Book Read Free

Metro 2035

Page 48

by Dmitry Glukhovsky


  They turned a corner.

  Into an immense, blind tunnel ten meters across that ran from one point in the middle of the ground to another point somewhere in the middle of the ground. How many more of them were there here? The passageway ran on farther.

  It was obviously late. The inhabitants of the bunker were straggling away, blowsy and fuzzy, from the snow-white drinking joint and creeping off home. Artyom glanced through the doorjambs into one of the apartments lined up along the tunnel. Then into another one. Yes, really quite cozy.

  Good enough for a human being.

  “Why are showing all this to me? Saying all this?”

  “Well, you know, I enjoy it. A bit of an argument. You’re a revolutionary, aren’t you? What were you doing, sitting there, at Sashka’s place? Waiting for me. A romantic. Did you want to shoot me with your revolver? What, did you think that if you killed me, that would straighten out people’s lives? What do I do? I’m only in charge of domestic policy.
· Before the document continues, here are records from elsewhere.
Lemma load_segment_done process root fd contents h k ok k' :
  loading process root fd contents k -> root ≠ 0 -> in_file contents h -> load_segment process root fd h k = Done (ok, k') -> frames_suffice h k k' ->
  ok = true /\ loading process root fd contents k' /\ same_rest process k k' /\
  grown (k_mem k) (k_frames k) (k_mem k') (k_frames k') root (first_page h) (segment_pages h) /\
  segment_in (k_mem k') (k_frames k') root h (slice contents (p_offset h) (p_filesz h)).
Proof.
  intros Ld Hr F. pose proof F as (L & H0 & Htop). pose proof (lo_filesz _ L). destruct (loadable_size h L) as [Es Hsz]. pose proof (lo_memsz _ L).
  destruct (request_pages (segment_pages h) (k_frames k)) as [[pa fr1]|] eqn:E; [|unfold load_segment; by rewrite E].
  destruct (decide (pa = 0)) as [->|Hpa].
  { unfold load_segment. rewrite E. cbn [mbind outcome_bind]. rewrite (proj2 (Z.eqb_neq (size_to_load h) 0)) by (unfold PAGE_SIZE in *; dlia). done. }
  destruct (load_segment_unfold _ _ _ _ h k pa fr1 Ld F E Hpa) as (p & Hp & ->). destruct (map_segment _ _ _ _ _ _ _) as [[m' fr']|] eqn:Em; [|done].
  cbn [mbind outcome_bind]. intros [= <- <-] Hav. unfold frames_suffice in Hav. cbn [k_mem k_frames with_sched with_memory fst snd] in Hav |- *.
  assert (G : run_got (k_frames k) fr1 pa (segment_pages h)) by (eapply request_pages_run; [apply Ld|unfold PAGE_SIZE in *; dlia|done..]).
  destruct (map_segment_spec _ _ _ _ _ _ _ _ _ (ld_tree _ _ _ _ _ Ld) Hr L G (slice_length contents (p_offset h) (p_filesz h) H0 ltac:(lia) Htop)
              (slice_bytes _ _ _ (ex_bytes _ _ _ _ _ (ld_file _ _ _ _ _ Ld))) Em ltac:(destruct Hav as [|Hav]; [by right|by left; apply (Hav pa)])) as [Gr S].
  split_and!; [done| | |done|done].
  - split; [apply Gr|apply Gr| |]; cbn [k_vfs k_drivers k_sched procs with_procs with_sched with_memory]; [|by rewrite lookup_insert_eq].
    apply (executable_update _ _ _ _ _ _ (add_memory_region (p_vaddr h) pa (segment_pages h *64 PAGE_SIZE) (segment_flags h)) p Hp); [done|apply Ld].
  - split_and!; try done. intros b Hb. cbn. by rewrite lookup_insert_ne.
Qed.
Lemma unistd_write_tried d bytes w :
  exists rc w', unistd_write fuel d bytes w = Done (rc, w') /\ (forall d', d' ≠ d -> out d' w' = out d' w) /\
    ((rc = Z.of_nat (length bytes) /\ out d w' = out d w ++ bytes) \/ (write_failed rc (Z.of_nat (length bytes)) = true /\ ~ takes_all W)).
Proof.
  specialize (Hfuel d w). revert w Hfuel. induction fuel as [|n IH]; intros w Hw; [lia|]. cbn [unistd_write].
  destruct (sink_write d bytes w) as (rc & w1 & E & Ho & H). rewrite E. cbn [mbind outcome_bind]. case_decide as D.
  - rewrite D. cbn [Z.eqb]. destruct H as [Hs Hlt]. destruct (IH w1 ltac:(lia)) as (rc2 & w2 & E2 & Ho2 & H2). exists rc2, w2. rewrite E2, <- Hs.
    split_and!; [done| |done]. intros d' Hd. by rewrite Ho2, Ho.
  - rewrite (proj2 (Z.eqb_neq _ _) D). exists rc, w1. split_and!; [done|done|]. destruct H as [Hle Hs]. destruct (decide (rc = Z.of_nat (length bytes))) as [->|Hne].
    + left. split; [done|]. by rewrite Hs, Nat2Z.id, firstn_all.
    + right. split; [|intros T; destruct (T _ _ _ _ _ E); done]. unfold write_failed. rewrite (proj2 (Z.eqb_neq _ _) Hne). by rewrite orb_true_r.
Qed.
Waste me—and a new head will grow. I tried to talk some sense into you back there at TsvetnoI Boulevard. But, you see, your memory has failed you.”

  “At Tsvetnoi?”

  “As I said, loss of memory. But that’s not surprising. It’s essentially symbolic. This amnesia of yours is a blessing to us, of course. No one remembers anything. A people of ephemeral mayflies. It’s as if yesterday never happened. And no one wants to think about tomorrow. A single continuous present moment.”

  “What tomorrow? How can you plan tomorrow, when there’s barely enough chow for today? And that’s if you’re one of the lucky ones!”

  “Now that’s where our skill comes in. There should always only be enough chow for today, and always just barely enough. An empty stomach brings dream about comprehensible things. One has to be able to keep a balance. Let people stuff themselves, and they get indigestion and their self-importance escalates. Underdo the chow—and they smash the structures of power. Well, or what they understand by power. Will you drink to our skill with me?”

  “No!”

  “That’s wrong. You should drink more. The salvation of the people lies in vodka. And it helps with the radiation, by the way.”

  Thanks for the reminder.

  The pure, alien blood crept through Artyom’s veins as viscously as gel, stinging and confusing him. Artyom would have preferred to have his own thin, dirty, poisoned blood back. Anything not to be indebted to these scumbags. Even if he only had one more week to live, at least he could burn out his own life and not parade about with a borrowed one.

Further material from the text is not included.